= INSTRUCTIONS TO FOLLOW =
All lines holding the word "rest" in the listing below need to be copied.

= SUPPLIED ENTRIES =
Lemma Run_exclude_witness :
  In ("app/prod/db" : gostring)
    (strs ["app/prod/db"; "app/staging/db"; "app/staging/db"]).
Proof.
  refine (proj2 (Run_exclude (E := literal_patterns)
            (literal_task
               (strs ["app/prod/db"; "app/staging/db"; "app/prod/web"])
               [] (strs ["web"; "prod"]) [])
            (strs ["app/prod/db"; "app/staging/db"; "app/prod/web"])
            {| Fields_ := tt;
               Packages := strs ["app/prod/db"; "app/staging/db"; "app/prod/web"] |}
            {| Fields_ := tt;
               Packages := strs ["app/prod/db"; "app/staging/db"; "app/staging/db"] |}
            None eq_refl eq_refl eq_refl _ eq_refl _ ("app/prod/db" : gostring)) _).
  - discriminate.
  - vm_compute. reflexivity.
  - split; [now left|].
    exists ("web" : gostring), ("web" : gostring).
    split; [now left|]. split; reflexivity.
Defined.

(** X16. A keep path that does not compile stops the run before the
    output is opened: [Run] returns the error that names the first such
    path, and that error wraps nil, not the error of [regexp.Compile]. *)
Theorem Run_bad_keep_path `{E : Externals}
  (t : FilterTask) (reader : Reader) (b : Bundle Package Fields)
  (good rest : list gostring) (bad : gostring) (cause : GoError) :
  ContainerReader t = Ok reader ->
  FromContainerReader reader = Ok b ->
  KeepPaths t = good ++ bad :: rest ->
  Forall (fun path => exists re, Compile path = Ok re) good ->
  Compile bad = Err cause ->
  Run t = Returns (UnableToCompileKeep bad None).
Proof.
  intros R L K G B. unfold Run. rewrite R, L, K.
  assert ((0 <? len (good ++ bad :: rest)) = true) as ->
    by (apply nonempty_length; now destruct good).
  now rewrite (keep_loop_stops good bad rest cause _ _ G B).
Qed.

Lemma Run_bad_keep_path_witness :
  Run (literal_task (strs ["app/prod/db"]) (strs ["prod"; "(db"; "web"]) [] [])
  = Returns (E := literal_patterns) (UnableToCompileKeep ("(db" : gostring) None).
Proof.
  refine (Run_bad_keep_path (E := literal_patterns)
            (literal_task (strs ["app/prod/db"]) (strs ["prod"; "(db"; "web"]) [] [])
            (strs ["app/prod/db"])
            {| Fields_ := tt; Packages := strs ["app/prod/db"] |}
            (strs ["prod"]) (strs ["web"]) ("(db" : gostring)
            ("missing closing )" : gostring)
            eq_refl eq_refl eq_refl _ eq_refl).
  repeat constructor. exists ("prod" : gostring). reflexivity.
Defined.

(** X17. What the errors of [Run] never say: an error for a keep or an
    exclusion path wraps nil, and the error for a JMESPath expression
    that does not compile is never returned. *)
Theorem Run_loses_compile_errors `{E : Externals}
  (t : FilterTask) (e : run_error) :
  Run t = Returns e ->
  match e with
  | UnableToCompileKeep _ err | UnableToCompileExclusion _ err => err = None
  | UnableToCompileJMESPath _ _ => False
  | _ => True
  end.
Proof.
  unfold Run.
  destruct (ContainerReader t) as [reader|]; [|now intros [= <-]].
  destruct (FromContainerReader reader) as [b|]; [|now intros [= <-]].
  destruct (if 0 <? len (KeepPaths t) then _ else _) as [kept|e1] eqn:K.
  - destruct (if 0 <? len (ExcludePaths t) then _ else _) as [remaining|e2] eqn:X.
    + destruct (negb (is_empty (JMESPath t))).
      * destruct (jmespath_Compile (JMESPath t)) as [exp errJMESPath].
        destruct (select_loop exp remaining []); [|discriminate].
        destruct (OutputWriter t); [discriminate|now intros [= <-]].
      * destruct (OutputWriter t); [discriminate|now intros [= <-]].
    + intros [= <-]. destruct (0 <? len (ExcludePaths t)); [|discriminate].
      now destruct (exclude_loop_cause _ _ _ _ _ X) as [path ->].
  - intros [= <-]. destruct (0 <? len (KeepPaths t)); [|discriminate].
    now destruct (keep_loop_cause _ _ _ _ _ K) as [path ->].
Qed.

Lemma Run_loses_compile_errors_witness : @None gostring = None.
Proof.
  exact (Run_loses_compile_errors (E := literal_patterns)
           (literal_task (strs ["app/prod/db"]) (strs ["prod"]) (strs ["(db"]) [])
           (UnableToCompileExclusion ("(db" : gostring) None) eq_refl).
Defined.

= RESULT =
  (good rest : list gostring) (bad : gostring) (cause : GoError) :
  KeepPaths t = good ++ bad :: rest ->
  assert ((0 <? len (good ++ bad :: rest)) = true) as ->
  now rewrite (keep_loop_stops good bad rest cause _ _ G B).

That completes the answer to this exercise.